Works Progress Administration (Work Projects Administration)
The Works Progress Administration (WPA) was a federal program created during the
GREAT DEPRESSION, a time of severe
UNEMPLOYMENT, that was intended to stimulate the economy and boost morale by paying unemployed laborers and artisans to do useful projects. Approved by Congress on April 8, 1935, as part of the Emergency Relief Appropriation Act, the WPA, renamed the Work Projects Administration in 1939, was one of the key components of President Franklin D. Roosevelt’s New Deal program. The importance Roosevelt attached to the program is illustrated by the fact that he appointed one of his closest lieutenants, Harry Hopkins, to lead the WPA until 1938. Over its seven years of existence, the WPA’s building program included the construction of 116,000 buildings, 78,000 bridges, and 651,000 miles of road as well as the improvement of 800 airports.

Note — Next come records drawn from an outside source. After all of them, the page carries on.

(* ===== verification/SdkTypes.v ===== *)
(** * pkg/go-hyperliquid/types.go and name_alias.go

    The metadata the exchange publishes, the orders a client sends and the
    responses to queries and actions.  Named string types ([Tif], [Tpsl],
    [OrderSide], [OrderStatusValue]) are strings. *)

From Stdlib Require Import ZArith.
From stdpp Require Import base gmap strings list.
From S2P Require Import Prelude Float64 Models.
Local Open Scope Z_scope.

(** ** name_alias.go *)

Definition mainnetAliasMap : gmap string string := list_to_map
  [("UBTC", "BTC"); ("UETH", "ETH"); ("USOL", "SOL"); ("UFART", "FARTCOIN");
   ("USDT0", "USDT"); ("HPENGU", "PENGU"); ("XAUT0", "XAUT"); ("UPUMP", "PUMP");
   ("PUMP", "PUMP-26"); ("UUUSPX", "SPX"); ("UBONK", "BONK"); ("WMNT", "MNT");
   ("UXPL", "XPL"); ("UDZ", "2Z")].

Definition testnetAliasMap : gmap string string := list_to_map
  [("UNIT", "BTC"); ("UETH", "ETH"); ("USOL", "SOL"); ("UFART", "FARTCOIN");
   ("TZERO", "USDT"); ("UPUMP", "PUMP"); ("USPXS", "SPX"); ("UXPL", "XPL");
   ("UDZ", "2Z")].

Definition MainnetToAlias (name : string) : string := default name (mainnetAliasMap !! name).
Definition TestnetToAlias (name : string) : string := default name (testnetAliasMap !! name).

(** ** Constants *)

Definition TifAlo : string := "Alo".
Definition TifIoc : string := "Ioc".
Definition TifGtc : string := "Gtc".
Definition GroupingNA : string := "na".
Definition GroupingNormalTpsl : string := "normalTpsl".
Definition GroupingPositionTpls : string := "positionTpsl".
Definition TakeProfit : string := "tp".
Definition StopLoss : string := "sl".
Definition SideAsk : string := "A".
Definition SideBid : string := "B".
Definition OrderSideAsk : string := "A".
Definition OrderSideBid : string := "B".
Definition OrderQueryStatusSuccess : string := "order".
Definition OrderQueryStatusError : string := "unknownOid".

(** The constants of type [OrderStatusValue], in the order of the source. *)
Definition order_status_values : list string :=
  ["open"; "filled"; "canceled"; "triggered"; "rejected"; "marginCanceled";
   "vaultWithdrawalCanceled"; "openInterestCapCanceled"; "selfTradeCanceled";
   "reduceOnlyCanceled"; "siblingFilledCanceled"; "delistedCanceled"; "liquidatedCanceled";
   "scheduledCancel"; "tickRejected"; "minTradeNtlRejected"; "perpMarginRejected";
   "reduceOnlyRejected"; "badAloPxRejected"; "iocCancelRejected"; "badTriggerPxRejected";
   "marketOrderNoLiquidityRejected"; "positionIncreaseAtOpenInterestCapRejected";
   "positionFlipAtOpenInterestCapRejected"; "tooAggressiveAtOpenInterestCapRejected";
   "openInterestIncreaseRejected"; "insufficientSpotBalanceRejected"; "oracleRejected";
   "perpMaxPositionRejected"].

(** ** Structs *)

Record AssetInfo := mkAssetInfo {
  asset_Name : string; asset_SzDecimals : Z; asset_MaxLeverage : Z;
  asset_MarginTableId : Z; asset_OnlyIsolated : bool; asset_IsDelisted : bool;
}.

Record MarginTier := mkMarginTier {
  tier_LowerBound : string; tier_MaxLeverage : Z;
}.

Record MarginTable := mkMarginTable {
  mtable_ID : Z; mtable_Description : string; mtable_MarginTiers : list MarginTier;
}.

Record Meta := mkMeta {
  meta_Universe : list AssetInfo; meta_MarginTables : list MarginTable;
}.

Record AssetCtx := mkAssetCtx {
  actx_Funding : string; actx_OpenInterest : string; actx_PrevDayPx : string;
  actx_DayNtlVlm : string; actx_Premium : string; actx_OraclePx : string;
  actx_MarkPx : string; actx_MidPx : string; actx_ImpactPxs : list string;
  actx_DayBaseVlm : string;
}.

Record SpotAssetInfo := mkSpotAssetInfo {
  spot_Name : string; spot_Tokens : list Z; spot_Index : Z;
  spot_IsCanonical : bool;
}.

Record EvmContract := mkEvmContract {
  evm_Address : string; evm_EvmExtraWeiDecimals : Z;
}.

Record SpotTokenInfo := mkSpotTokenInfo {
  token_Name : string; token_SzDecimals : Z; token_WeiDecimals : Z;
  token_Index : Z; token_TokenID : string; token_IsCanonical : bool;
  token_EvmContract : option EvmContract; token_FullName : option string;
}.

Record SpotMeta := mkSpotMeta {
  spotmeta_Universe : list SpotAssetInfo; spotmeta_Tokens : list SpotTokenInfo;
}.

Record LimitOrderType := mkLimitOrderType {
  limit_Tif : string;
}.

Record TriggerOrderType := mkTriggerOrderType {
  trigger_TriggerPx : float64; trigger_IsMarket : bool; trigger_Tpsl : string;
}.

Record OrderType := mkOrderType {
  otype_Limit : option LimitOrderType; otype_Trigger : option TriggerOrderType;
}.

Record BuilderInfo := mkBuilderInfo {
  builder_Builder : string; builder_Fee : Z;
}.

Record PerpDexSchemaInput := mkPerpDexSchemaInput {
  schema_FullName : string; schema_CollateralToken : Z;
  schema_OracleUpdater : option string;
}.

Record OpenOrder := mkOpenOrder {
  oo_Coin : string; oo_LimitPx : float64; oo_Oid : Z; oo_Side : string;
  oo_Size : float64; oo_Timestamp : Z;
}.

Record FrontendOpenOrder := mkFrontendOpenOrder {
  foo_Coin : string; foo_IsPositionTpSl : bool; foo_IsTrigger : bool;
  foo_LimitPx : float64; foo_Oid : Z; foo_OrderType : string; foo_OrigSz : float64;
  foo_ReduceOnly : bool; foo_Side : string; foo_Sz : float64; foo_Timestamp : Z;
  foo_TriggerCondition : string; foo_TriggerPx : string;
}.

Record QueriedOrder := mkQueriedOrder {
  qo_Coin : string; qo_Side : string; qo_LimitPx : string; qo_Sz : string;
  qo_Oid : Z; qo_Timestamp : Z; qo_TriggerCondition : string; qo_IsTrigger : bool;
  qo_TriggerPx : string; qo_IsPositionTpsl : bool; qo_ReduceOnly : bool;
  qo_OrderType : string; qo_OrigSz : string; qo_Tif : string;
  qo_Cloid : option string;
}.

Record OrderQueryResponse := mkOrderQueryResponse {
  oqr_Order : QueriedOrder; oqr_Status : string; oqr_StatusTimestamp : Z;
}.

Record OrderQueryResult := mkOrderQueryResult {
  oq_Status : string; oq_Order : OrderQueryResponse;
}.

Record Fill := mkFill {
  ufill_ClosedPnl : string; ufill_Coin : string; ufill_Crossed : bool;
  ufill_Dir : string; ufill_Hash : string; ufill_Oid : Z; ufill_Price : string;
  ufill_Side : string; ufill_StartPosition : string; ufill_Size : string;
  ufill_Time : Z; ufill_Fee : string; ufill_FeeToken : string;
  ufill_BuilderFee : string; ufill_Tid : Z;
}.

Record FundingHistory := mkFundingHistory {
  fund_Coin : string; fund_FundingRate : string; fund_Premium : string;
  fund_Time : Z;
}.

Record UserFundingHistory := mkUserFundingHistory {
  ufund_User : string; ufund_Type : string; ufund_StartTime : Z; ufund_EndTime : Z;
}.

Record UserVolume := mkUserVolume {
  uvol_Date : string; uvol_Exchange : string; uvol_UserAdd : string;
  uvol_UserCross : string;
}.

Record MMTier := mkMMTier {
  mm_Add : string; mm_MakerFractionCutoff : string;
}.

Record VIPTier := mkVIPTier {
  vip_Add : string; vip_Cross : string; vip_NtlCutoff : string;
}.

Record Tiers := mkTiers {
  tiers_MM : list MMTier; tiers_VIP : list VIPTier;
}.

Record FeeSchedule := mkFeeSchedule {
  fees_Add : string; fees_Cross : string; fees_ReferralDiscount : string;
  fees_Tiers : Tiers;
}.

Record UserFees := mkUserFees {
  ufees_ActiveReferralDiscount : string; ufees_DailyUserVolume : list UserVolume;
  ufees_FeeSchedule : FeeSchedule; ufees_UserAddRate : string;
  ufees_UserCrossRate : string; ufees_UserSpotCrossRate : string;
  ufees_UserSpotAddRate : string;
}.

Record UserActiveAssetData := mkUserActiveAssetData {
  uad_User : string; uad_Coin : string; uad_Leverage : Leverage;
  uad_MaxTradeSzs : list string; uad_AvailableToTrade : list string;
  uad_MarkPx : string;
}.

Record StakingSummary := mkStakingSummary {
  ssum_Delegated : string; ssum_Undelegated : string;
  ssum_TotalPendingWithdrawal : string; ssum_NPendingWithdrawals : Z;
}.

Record StakingDelegation := mkStakingDelegation {
  sdel_Validator : string; sdel_Amount : string; sdel_LockedUntilTimestamp : Z;
}.

Record StakingReward := mkStakingReward {
  srew_Time : Z; srew_Source : string; srew_TotalAmount : string;
}.

Record ReferralState := mkReferralState {
  ref_ReferralCode : string; ref_Referrer : string; ref_Referred : list string;
}.

Record SubAccount := mkSubAccount {
  sub_Name : string; sub_User : string; sub_Permissions : list string;
}.

Record MultiSigSigner := mkMultiSigSigner {
  msig_User : string; msig_Threshold : Z;
}.

Record TransferResponse := mkTransferResponse {
  tr_Status : string; tr_TxHash : string; tr_Error : string;
}.

Record ApprovalResponse := mkApprovalResponse {
  apr_Status : string; apr_TxHash : string; apr_Error : string;
}.

Record CreateVaultResponse := mkCreateVaultResponse {
  cvr_Status : string; cvr_Data : string; cvr_Error : string;
}.

Record CreateSubAccountResponse := mkCreateSubAccountResponse {
  csr_Status : string; csr_Data : option SubAccount; csr_Error : string;
}.

Record SetReferrerResponse := mkSetReferrerResponse {
  srr_Status : string; srr_Error : string;
}.

Record ScheduleCancelResponse := mkScheduleCancelResponse {
  scr_Status : string; scr_Error : string;
}.

Record AgentApprovalResponse := mkAgentApprovalResponse {
  aar_Status : string; aar_TxHash : string; aar_Error : string;
}.

Record MultiSigConversionResponse := mkMultiSigConversionResponse {
  mcr_Status : string; mcr_TxHash : string; mcr_Error : string;
}.

Record SpotDeployResponse := mkSpotDeployResponse {
  sdr_Status : string; sdr_TxHash : string; sdr_Error : string;
}.

Record ValidatorResponse := mkValidatorResponse {
  vr_Status : string; vr_TxHash : string; vr_Error : string;
}.

Record MultiSigResponse := mkMultiSigResponse {
  msr_Status : string; msr_TxHash : string; msr_Error : string;
}.

Record TxStatus := mkTxStatus {
  tx_Coin : string; tx_Status : string;
}.

(** The embedded [Meta] with the asset contexts, and the spot counterpart. *)
Record MetaAndAssetCtxs := mkMetaAndAssetCtxs { mac_Meta : Meta; mac_Ctxs : list AssetCtx }.
Record SpotMetaAndAssetCtxs := mkSpotMetaAndAssetCtxs {
  smac_Meta : SpotMeta; smac_Ctxs : list SpotAssetCtx;
}.

Record UserState := mkUserState {
  us_AssetPositions : list AssetPosition; us_CrossMarginSummary : MarginSummary;
  us_MarginSummary : MarginSummary; us_Withdrawable : string;
}.

Record SpotUserState := mkSpotUserState { sus_Balances : list SpotBalance }.

(** [Data.Statuses] of the struct. *)
Record PerpDeployResponse := mkPerpDeployResponse {
  pdr_Status : string; pdr_Statuses : list TxStatus;
}.

(** exchange_orders.go *)
Record OrderStatusResting := mkOrderStatusResting {
  resting_Oid : Z; resting_ClientID : option string; resting_Status : string;
}.

Record OrderStatusFilled := mkOrderStatusFilled {
  filled_TotalSz : string; filled_AvgPx : string; filled_Oid : Z;
}.

Record OrderStatus := mkOrderStatus {
  ostatus_Resting : option OrderStatusResting; ostatus_Filled : option OrderStatusFilled;
  ostatus_Error : option string;
}.

Record CancelRequest := mkCancelRequest {
  creq_Coin : string; creq_Oid : Z;
}.

Record CancelByCloidRequest := mkCancelByCloidRequest {
  ccreq_Coin : string; ccreq_Cloid : string;
}.

Record Cloid := mkCloid {
  cloid_Value : string;
}.

Definition Cloid_ToRaw (c : Cloid) : string := cloid_Value c.

Record BulkOrderResponse := mkBulkOrderResponse {
  bor_Status : string; bor_Data : list OrderStatus; bor_Error : string;
}.

Record CancelResponse := mkCancelResponse {
  cr_Status : string; cr_Data : option OpenOrder; cr_Error : string;
}.

Record BulkCancelResponse := mkBulkCancelResponse {
  bcr_Status : string; bcr_Data : list OpenOrder; bcr_Error : string;
}.

Record ModifyResponse := mkModifyResponse {
  mr_Status : string; mr_Data : list OrderStatus; mr_Error : string;
}.

(** [s[i]] *)
Definition go_index {A} (l : list A) (i : Z) : outcome A :=
  if 0 <=? i then match l !! Z.to_nat i with Some x => Ret x | None => Panic end else Panic.
(* ===== verification/PositionManager.v ===== *)
(** * internal/manager/position_manager.go

    The manager of account data: it subscribes addresses through the pool,
    keeps the spot prices, turns every account message into a row for the
    batch writer (through its own message queue) and into the balance cache
    the order processor reads. *)

From Stdlib Require Import ZArith Lia Ascii.
From stdpp Require Import gmap strings list.
From S2P Require Import Prelude Float64 GoStrings GoFmt Models ConcurrentMap GoCache Caches.
From S2P Require Import MarketCaches BatchWriter Messages OrderProcessor WsPool.
From S2P Require Import SubscriptionManager SdkTypes SymbolLoader.
Local Open Scope Z_scope.

Definition isStableCoin (coin : string) : bool :=
  bool_decide (coin = "USDC") || bool_decide (coin = "USDH") || bool_decide (coin = "USDT").

Section manager.
Context `{MapRange} `{Cast} `{SP : SubscriptionPool ManagerCallback}.

Record PositionManager := mkPositionManager {
  pom_poolManager : option (pool_t ManagerCallback);
  pom_addresses : gmap string bool;
  pom_subs : gmap string (pool_handle ManagerCallback);
  pom_priceCache : PriceCache;
  pom_symbolCache : option SymbolCache;       (* a pointer that may be nil *)
  pom_positionBalanceCache : PositionBalanceCache;
  pom_messageQueue : MessageQueue PositionProcessor;
  pom_messagesReceived : gmap string Z;
  pom_messagesFiltered : Z;
}.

Altogether more than 8.5 million people worked for the WPA, with 3.5 million employed at its peak. The WPA’s National Youth Administration gave work to nearly 1 million students. Federal funding totaled $11 billion. In addition to its sizable building program, the WPA’s Federal Theater, Arts, Music and Writers’ Projects supported cultural initiatives around the country. Rising authors such as Zora Neale Hurston, Richard Wright, and eventual Nobel laureate Saul Bellow wrote state guidebooks and recorded the life stories of more than 10,000 men and women from a variety of regions, occupations, and ethnic groups. Although the WPA was very popular among the workers and communities it benefited, it was frequently attacked by President Roosevelt’s enemies, particularly those in Congress who charged that it led to waste and political manipulation. The WPA was finally disbanded in 1943 as wartime
PRODUCTION demands greatly reduced unemployment.